Новые произведения Сенчина предельно автобиографичны. Это самоанализ на уровне исповеди перед медицинской картой. Обидчивая серьезность большинства высказываний убийственно нелепа, и редкие проблески самоиронии не извиняют избыточную бытописательность этих откровений. При этом нельзя сказать, что протокольная откровенность рассказа “Чужой” или повести “Вперед и вверх на севших батарейках” (далее для краткости обозначаемой просто “ВВ”) открывает нам совсем новый облик героя-и-автора. Напротив, ощущение его тягучей узнаваемости подсказывает нам ту мысль, что Сенчин с каждым своим произведением все ближе и ближе подходил к этой пропасти неприкрытого самоописания, все с большей беззастенчивостью наделяя своих героев однообразным набором собственных переживаний и качеств: “Фигню ты пишешь, Сенчин… У тебя же все одинаково. Все — дерьмо. Бухают, блюют, никто ничем не занимается, а если вдруг и работают, то обязательно работа хуже тюрьмы” (“ВВ”, реплика подружки Тани).
У многих может возникнуть соблазн рассматривать автобиографичность произведений Сенчина как особый художественный прием. Попробуйте, однако, прочитать вслед за последней, тоном флагмана молодой литературы написанной повестью “Вперед и вверх на севших батарейках” — ранний рассказ Сенчина “Вдохновение” (“Октябрь”, 1997, № 12), опубликованный в рубрике с дебютантски непритязательным названием “Новые имена”. Вам откроется, что рассказ наделен абсолютно теми же, что и в повести, сюжетом (метания героя между обывательскими радостями и писательской стезей), пафосом (прославление неотмирности и нежизнеспособности писателя), героем (“усталый, забитый, злобный” в рассказе “Вдохновение”, он и в повести ничуть не сильнее, не свободнее и не добрее). Это сопоставление приведет к неизбежному выбору: или мы воспринимаем автобиографичность как прием, отчуждающий автора от героя, но тогда повторяемость формальных и содержательных основ этого “приема” неизбежно поставит нас перед выводом об абсолютной неспособности Сенчина к творческой эволюции (что равносильно обвинению его в самоисчерпании как феномена литературы); или мы признаем в автобиографичности наиболее доступный для автора способ воплощения главного идейного мотива его духовного мира, и тогда произведения Сенчина предстанут перед нами как еще одно, наряду с “<НРЗБ>” и “Андеграундом”, проявление кризисного самосознания литературы, как отражение духовного неблагополучия личности современного писателя. Последний подход кажется мне наиболее верным.
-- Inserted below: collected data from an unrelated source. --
Lemma kept_set k d w : (all_whole w -> book_ok d) -> books_kept w (set_data k d w).
Proof.
  intros Hd Hw k'. destruct (decide (k = k')) as [<-|].
  - rewrite acct_set_eq. by apply Hd.
  - by rewrite acct_set_ne.
Qed.
Lemma kept_mut_other `{AccountType T} {A} k (m : M T A) :
  (forall v, book_ok (inj v)) -> respects books_kept (with_mut k m).
Proof. intros Hv. apply respects_with_mut; [exact _|]. intros. apply kept_set. intros _. apply Hv. Qed.
Lemma kept_mut_book {A} k (m : M Book A) : preserves m -> respects books_kept (with_mut k m).
Proof.
  intros Hm. apply respects_with_mut; [exact _|]. intros w b r b' Hd E. apply kept_set. intros Hw.
  specialize (Hw k). rewrite Hd in Hw. specialize (Hm b Hw). by rewrite E in Hm.
Qed.
Lemma kept_init `{AccountType T} k (v : T) : book_ok (inj v) -> respects books_kept (init_account k v).
Proof. intros Hv. apply respects_init_account; [exact _|]. intros. by apply kept_set. Qed.
Lemma kept_overwrite `{AccountType T} k (v : T) : book_ok (inj v) -> respects books_kept (overwrite k v).
Proof.
  intros Hv. unfold overwrite. world_tac. apply respects_modify. intros w. by apply kept_set.
Qed.
Lemma kept_invoke c seeds : respects books_kept (invoke_signed c seeds).
Proof.
  apply respects_invoke; [exact _|]. intros w w' E Hw k. specialize (Hw k).
  destruct (match c with CreateAccount _ _ _ _ _ | TransferLamports _ _ _ => false | _ => true end) eqn:Ec.
  - destruct (token_frame c seeds w w' k) as (Ho & Hd & Hb); [by destruct c|done|].
    destruct (decide ((acct w k).(acc_owner) = SPL_TOKEN_ID)) as [Ht|Ht].
    + destruct (Hb Ht) as [->|[bs ->]]; done.
    + by rewrite (Hd Ht).
  - destruct c as [from new lam space owner|from to lam| | | |]; try done.
    + destruct (decide (k = new)) as [->|Hk].
      * apply create_fresh in E as (_ & _ & -> & _). done.
      * destruct (create_frame _ _ _ _ _ _ _ _ k E Hk) as [-> _]. done.
    + destruct (transfer_frame _ _ _ _ _ _ k E) as [-> _]. done.
Qed.
Lemma kept_init_book k i c b : 1 <= c <= U32_MAX -> respects books_kept (init_book k i c b).
Proof.
  intros Hc. unfold init_book. world_tac. inv_ok. apply respects_modify. intros w. apply kept_set.
  intros _. by eapply init_whole.
Qed.
Lemma kept_insert k (g : World -> Account) :
  (forall w, (g w).(acc_data) = (acct w k).(acc_data) \/ exists bs, (g w).(acc_data) = DBytes bs) ->
  respects books_kept (modify (fun w => <[k := g w]> w)).
Proof.
  intros Hg. apply respects_modify. intros w Hw k'. destruct (decide (k = k')) as [<-|].
  - rewrite acct_insert_eq. destruct (Hg w) as [->|[bs ->]]; [apply Hw|done].
  - by rewrite acct_insert_ne.
Qed.
End world.

(** One step of a handler along [books_kept]. *)
Ltac book_step :=
  first
  [ world_step
  | lazymatch goal with
    | |- respects books_kept (with_mut _ _) =>
        first [apply kept_mut_other; solve [intros ?; exact I] | apply kept_mut_book; auto with books]
    | |- respects books_kept (create_pda _ _ _ _ _) => apply kept_invoke
    | |- respects books_kept (invoke_signed _ _) => apply kept_invoke
    | |- respects books_kept (init_account _ _) => apply kept_init; exact I
    | |- respects books_kept (overwrite _ _) => apply kept_overwrite; exact I
    end ].
Ltac book_tac := repeat book_step.

(* ------------------------------------------------------------------ *)
(** ** The handlers *)

Section handlers.
Context {R : Runtime} {L : RuntimeLaws}.

Lemma kept_ensure_fee_treasury p t m : respects books_kept (ensure_fee_treasury p t m).
Proof. unfold ensure_fee_treasury. book_tac. Qed.
Lemma kept_ensure_user_volume p v o m now : respects books_kept (ensure_user_volume p v o m now).
Proof. unfold ensure_user_volume. book_tac. Qed.
Lemma kept_match_pair_core ctx l s n : respects books_kept (match_pair_core ctx l s n).
Proof.
  unfold match_pair_core, settle_match, charge_taker, open_position.
  book_tac; first [apply kept_ensure_fee_treasury | apply kept_ensure_user_volume].
Qed.
Lemma kept_unpack_accounts accounts : respects books_kept (unpack_accounts accounts).
Proof. unfold unpack_accounts. book_tac. Qed.
Lemma kept_match_pair accounts args : respects books_kept (process_match_pair accounts args).
Proof.
  unfold process_match_pair. book_tac; first [apply kept_unpack_accounts | apply kept_match_pair_core].
Qed.
Lemma kept_match_best accounts : respects books_kept (process_match_best_available accounts).
Proof.
  unfold process_match_best_available.
  book_tac; first [apply kept_unpack_accounts | apply kept_match_pair_core].
Qed.

(** Posting: the side was checked before anything was written. *)
Lemma sides_ok x : negb (x =? SIDE_LONG) && negb (x =? SIDE_SHORT) = false -> x = SIDE_LONG \/ x = SIDE_SHORT.
Proof.
  intros H. apply andb_false_iff in H as [H%negb_false_iff%Z.eqb_eq|H%negb_false_iff%Z.eqb_eq]; auto.
Qed.
Lemma validate_post_side o c i b m args w r w' : validate_post o c i b m args w = (Ok r, w') ->
  args.(pa_side) = SIDE_LONG \/ args.(pa_side) = SIDE_SHORT.
Proof. unfold validate_post. intros H. inv_world. by apply sides_ok. Qed.
Lemma kept_validate_post o c i b m args : respects books_kept (validate_post o c i b m args).
Proof. unfold validate_post. book_tac. Qed.
Lemma kept_inline_match p i b m full off args id :
  respects books_kept (try_inline_match p i b m full off args id).
Proof. unfold try_inline_match. book_tac; apply kept_match_pair_core. Qed.
Lemma kept_post o p c i b m s full off args :
  respects books_kept (do_post_intent_inner o p c i b m s full off args).
Proof.
  unfold do_post_intent_inner. apply respects_bind; [exact _|apply kept_validate_post|].
  intros [[[inst bump] reserve] fee] w w' H%validate_post_side.
  book_tac; first [by apply preserves_place | apply kept_inline_match].
Qed.
Lemma kept_authorize_session d i s : respects books_kept (authorize_session d i s).
Proof. unfold authorize_session. book_tac. Qed.
Lemma kept_post_intent accounts args : respects books_kept (process_post_intent accounts args).
Proof. unfold process_post_intent. book_tac. apply kept_post. Qed.
Lemma kept_post_delegated accounts args : respects books_kept (process_post_intent_delegated accounts args).
Proof.
  unfold process_post_intent_delegated. book_tac; first [apply kept_post | apply kept_authorize_session].
Qed.
Lemma kept_cancel accounts id : respects books_kept (process_cancel_intent accounts id).
Proof.
  unfold process_cancel_intent. book_tac. apply preserves_cancel. intros. apply bail_is_check.
Qed.
Lemma kept_cancel_delegated accounts id : respects books_kept (process_cancel_intent_delegated accounts id).
Proof.
  unfold process_cancel_intent_delegated. book_tac; [apply kept_authorize_session|].
  apply preserves_cancel. intros. apply bail_is_check.
Qed.

(** Custody and contracts. *)
Lemma kept_validate_vault v a m : respects books_kept (validate_vault v a m).
Proof. unfold validate_vault. book_tac. Qed.
Lemma kept_create_margin accounts : respects books_kept (process_create_margin_account accounts).
Proof. unfold process_create_margin_account. book_tac. Qed.
Lemma kept_deposit accounts n : respects books_kept (process_deposit accounts n).
Proof. unfold process_deposit, require_token_program. book_tac. apply kept_validate_vault. Qed.
Lemma kept_withdraw accounts n : respects books_kept (process_withdraw accounts n).
Proof. unfold process_withdraw, require_token_program. book_tac. apply kept_validate_vault. Qed.
Lemma kept_sweep accounts n : respects books_kept (process_sweep_fees accounts n).
Proof. unfold process_sweep_fees, require_token_program, require_admin. book_tac. Qed.
Lemma kept_wrap accounts n : respects books_kept (process_wrap_stablecoin accounts n).
Proof. unfold process_wrap_stablecoin, require_token_program, check_accepted, check_reserve. book_tac. Qed.
Lemma kept_unwrap accounts n : respects books_kept (process_unwrap_stablecoin accounts n).
Proof. unfold process_unwrap_stablecoin, require_token_program, check_accepted, check_reserve. book_tac. Qed.

Lemma kept_load_attestation_signer c : respects books_kept (load_attestation_signer c).
Proof. unfold load_attestation_signer. book_tac. Qed.
Lemma kept_verified s k off : respects books_kept (verified_attestation s k off).
Proof. unfold verified_attestation. book_tac. Qed.
Lemma kept_load_live k i mk m : respects books_kept (load_live_pmlc k i mk m).
Proof. unfold load_live_pmlc. book_tac. Qed.
Lemma kept_check_breach att p : respects books_kept (check_breach att p).
Proof. unfold check_breach. book_tac. Qed.
Ltac settle_tac := book_tac;
  first [apply kept_load_attestation_signer | apply kept_verified | apply kept_load_live | apply kept_check_breach | idtac].
Lemma kept_liquidate accounts args : respects books_kept (process_liquidate accounts args).
Proof. unfold process_liquidate, liquidation_payout. settle_tac. Qed.
Lemma kept_resolve accounts args : respects books_kept (process_resolve accounts args).
Proof. unfold process_resolve, pay_equities. settle_tac. Qed.
Lemma kept_close_mutual accounts args : respects books_kept (process_close_mutual accounts args).
Proof. unfold process_close_mutual, pay_equities. settle_tac. Qed.
Lemma kept_novate accounts side : respects books_kept (process_novate accounts side).
Proof. unfold process_novate. book_tac. Qed.
Lemma kept_substitute accounts args b : respects books_kept (do_substitute accounts args b).
Proof. unfold do_substitute, settle_substitution. book_tac. Qed.
Lemma kept_close accounts : respects books_kept (process_close_pmlc accounts).
Proof.
  unfold process_close_pmlc, close_pmlc_account.
  book_tac; apply kept_insert; intros w; first [by left | right; by eexists].
Qed.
Сенчин получил признание благодаря современным ноткам и основательному охаиванию окружающей действительности — на фоне грезящих о прошлом литераторов старшего поколения. Между тем уже сейчас видно, что доля новизны, свежести в мироощущении Сенчина очень невелика. Мироотрицание Сенчина происходит изнутри отрицаемого мира, в полном согласии с его потоком. В его произведениях нет ощущения творящей авторской личности — нет символизации, меткости, мысли, обобщения — это почти домашние съемки, почти околоискусство. Его неприкаянные герои, их темный, знакомый большинству наших сверстников мир — не плод свободного творчества, а запись подробной, боящейся чего-то не упомнить исповеди, недоуменный взгляд: мол, вот так бывает на свете — и что вы думаете по этому поводу? Сенчин вполне адекватен описываемой им реальности, он ни в коем случае не выше, не вне ее.